I recently mentioned this to my friend Akiva, remarking that I’ve been hesitant to comment on this on Facebook, and he said yes, to point it out would be tantamount to “kicking someone in the Oedipus complex”

He went on to say that Facebook is the perfect source of secondary narcissistic supply, and that the “primary goal of everybody’s narcissism is to secure and maintain the stability of the source of narcissistic supply that they’re getting from someone else.”


Everyone needs some assurance, and for 410 million people, Facebook–the precursor of which, “Facemash” as is now well known, was conceived when Facebook’s founder, Mark Zuckerberg “was blogging about a girl who had dumped him and trying to think of something to do to get her off his mind”–offers easy affirmation in the form of the “like” button.  This guy is stinging from a breakup and he builds a little world, a diversion, based on being liked.

The frisson of unconditional positive regard when someone likes your link, your photo of yourself at 5.  SOOOO Cuuuuute!!!!!!

The little red numbers on the globe mount.

X likes your status.

X likes your link.

X likes your activity.

The warm dopamine bath of seeing one’s self mirrored in others.

It’s not intrinsically problematic.  In their book Politeness, Penelope Brown and Stephen Levinson describe  how people manage their “face,” in interactions with others.   “Positive face” refers to the sense of affiliation we feel when, for example, our best friend uses the same intonational patterns as we do.  It describes every member’s wish to be desired by at least some others.
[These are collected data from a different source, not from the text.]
Ltac sk := repeat first
  [ apply sk_ret | apply (so_HasXorb SO) | apply (so_PutXorb SO) | apply (so_PutShard SO) | apply (so_GetShardByChunkHash SO) | apply (so_time_Now SO)
  | (apply sk_catch; [|intros ?|intros ?]) | (apply sk_bind; [|intros ?])
  | (match goal with |- store_keeps (match ?x with _ => _ end) => destruct x eqn:? end) ].

Lemma sk_authorize r g k : store_keeps k -> store_keeps (authorize h r g k).
Proof. intros Hk. unfold authorize. repeat case_match; try done. Qed.

Lemma sk_all_uploaded blocks : store_keeps (all_uploaded blocks).
Proof. induction blocks as [|cb blocks IH]; cbn [all_uploaded]; sk. done. Qed.

Lemma sk_query_chunks names : store_keeps (query_chunks names).
Proof.
  induction names as [|name names IH]; cbn [query_chunks]; [apply sk_ret|]. apply sk_bind; [unfold query_chunk; sk|intros ?]. apply sk_bind; [done|intros ?; apply sk_ret].
Qed.

(** The streamed upload. *)
Definition v2_keeps {A} (m : prog (v2state (S := S)) A) : Prop :=
  forall v, (forall x, has (v_store v) x -> has (v_store (m v).2) x) /\ (forall ch loc, says (v_store v) ch loc -> says (v_store (m v).2) ch loc).

Lemma v2_same {A} (m : prog (v2state (S := S)) A) : (forall v, v_store (m v).2 = v_store v) -> v2_keeps m.
Proof. intros Hm v. by rewrite Hm. Qed.
(** [NewReaderV1], [NewReaderV2]; the options are a cache manager, present or not,
    and an expected hash.  Starting the prefetcher may fail. *)
Definition new_reader (cache : bool) (expectedHash : option FileHash) (offset : Z) (terms : list Term)
    (plan : result (list selectedFetch * list fetchTask)) (started : result unit) : result ReaderV1 :=
  if negb cache then Err (Errorf "no cache manager provided")
  else
    verifier ← newFileVerifier expectedHash offset;
    '(termFetches, _) ← wrap_err "plan reader: %w" plan;
    _ ← wrap_err "initialize prefetcher: %w" started;
    Ok (MkReaderV1 terms offset termFetches true verifier 0 0 [] None None 0 0 None).

Definition NewReaderV1 (cache : bool) (expectedHash : option FileHash) (r : ReconstructionResponseV1) (started : result unit) :
    result ReaderV1 :=
  new_reader cache expectedHash (r1_OffsetIntoFirstRange r) (r1_Terms r) (planReaderV1 r) started.

Definition NewReaderV2 (cache : bool) (expectedHash : option FileHash) (r : ReconstructionResponseV2) (started : result unit) :
    result ReaderV1 :=
  new_reader cache expectedHash (r2_OffsetIntoFirstRange r) (r2_Terms r) (planReaderV2 r) started.

Section source.
Context {C : Type} {CS : ChunkSource C}.

Definition cleanup (r : ReaderV1) (c : C) : ReaderV1 * C :=
  (MkReaderV1 (cl_terms r) (cl_skipBytes r) (cl_termFetches r) false (cl_verifier r) (cl_termIdx r) (cl_chunkIdx r) []
     None None (cl_localStart r) (cl_localEnd r) (cl_err r),
   if cl_prefetcher r then src_Close c else c).

Definition set_err (e : error) (r : ReaderV1) : ReaderV1 :=
  MkReaderV1 (cl_terms r) (cl_skipBytes r) (cl_termFetches r) (cl_prefetcher r) (cl_verifier r) (cl_termIdx r) (cl_chunkIdx r)
    (cl_chunk r) (cl_currentTerm r) (cl_currentCache r) (cl_localStart r) (cl_localEnd r) (Some e).

(** [Close]. *)
Definition Close (r : ReaderV1) (c : C) : ReaderV1 * C :=
  let '(r, c) := cleanup r c in
  (match cl_err r with None => set_err ErrClosed r | Some _ => r end, c).

Definition finishCurrentTerm (r : ReaderV1) : ReaderV1 :=
  match cl_currentTerm r with
  | None => r
  | Some _ =>
      MkReaderV1 (cl_terms r) (cl_skipBytes r) (cl_termFetches r) (cl_prefetcher r) (cl_verifier r) (cl_termIdx r + 1) (cl_chunkIdx r)
        (cl_chunk r) None (cl_currentCache r) (cl_localStart r) (cl_localEnd r) (cl_err r)
  end.
(* ===== verification/GC.v ===== *)
(** * Garbage collection: [storage/gc.go]

    The mark-and-sweep pass over a store, written against the storage
    contract: a walk over the indexes and the shards finds the unanchored
    shards, phase 1 re-checks and deletes them with the entries they own,
    phase 2 marks the xorbs every remaining shard references and deletes the
    others.  Between two operations of the pass nothing else writes the store;
    the context, the clock and every storage error are arbitrary.
    Proved for every backend that satisfies the contract: no sweep, however it
    ends, loses an anchored shard, an index entry of one, or a xorb a stored
    shard references, and dry runs change nothing. *)

From Stdlib Require Import ZArith Lia Strings.Byte Strings.String.
From stdpp Require Import sorting.
From S2P Require Import Prelude Hash Merkle Compression Shard ShardCodec Prog Storage Memory.

(** ** Data *)

(** [time.Duration] and [time.Time] are nanoseconds. *)
Definition second : Z := 1000000000.
Definition DefaultSweepGrace : Z := 3600 * second.

Record SweptObject : Type := MkSweptObject { so_Hash : gostring; so_Size : Z }.

Record SweepResult : Type := MkSweepResult {
  gr_DryRun : bool;
  gr_SweptShards : list SweptObject;
  gr_SweptXorbs : list SweptObject;
  gr_DeletedChunkEntries : Z;
  gr_DeletedFileEntries : Z;
  gr_DeletedSHA256Entries : Z;
  gr_DanglingFileEntries : list gostring;
  gr_DanglingSHA256Entries : list gostring;
  gr_UnreadableShards : list gostring;
  gr_SkippedInGrace : Z;
  gr_ReclaimedBytes : Z;
  gr_Done : bool;
  gr_RemainingShards : Z;
  gr_RemainingXorbs : Z;
}.

(** The updates the pass makes to its result. *)
Definition empty_result (dry : bool) : SweepResult :=
  MkSweepResult dry [] [] 0 0 0 [] [] [] 0 0 false 0 0.

Definition swept_shard (o : SweptObject) (r : SweepResult) : SweepResult :=
  MkSweepResult (gr_DryRun r) (gr_SweptShards r ++ [o]) (gr_SweptXorbs r) (gr_DeletedChunkEntries r)
    (gr_DeletedFileEntries r) (gr_DeletedSHA256Entries r) (gr_DanglingFileEntries r)
    (gr_DanglingSHA256Entries r) (gr_UnreadableShards r) (gr_SkippedInGrace r)
    (i64 (gr_ReclaimedBytes r + so_Size o)) (gr_Done r) (gr_RemainingShards r) (gr_RemainingXorbs r).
The problem, Akiva says, is that “Facebook is really setting up the world to be just one big source of unconditional positive regard for a self that you’re projecting out and having mirrored back to you, ”  adding that the propping up crosses into confusion about what is the false self, virtual or augmented that’s being projected.

The average Facebook member spends seven hours a month on Facebook. This might not all amount to reassurance behavior, “clamping down on ‘the good breast'” [Akiva again] anytime because it’s available.”

Of course, people do all sorts of things on Facebook.

You know, keeping up with events! Getting the word out, changing the world, etc.

And maybe it’s totally coincidental.

Still it seems intriguing that when Facebook graphic designers tackled the visual problem of creating an icon to represent “friends,” they landed squarely on this shape and [patently caucasian] color.  It’s difficult to make sense of this icon without reading it in relation to these accessory nipples.  It’s a pretty strange image otherwise.

So in this, at least there is a sort of twisted  honesty in it. Facebook is offering a plastic nipple. It isn’t pretending to offer a human nipple.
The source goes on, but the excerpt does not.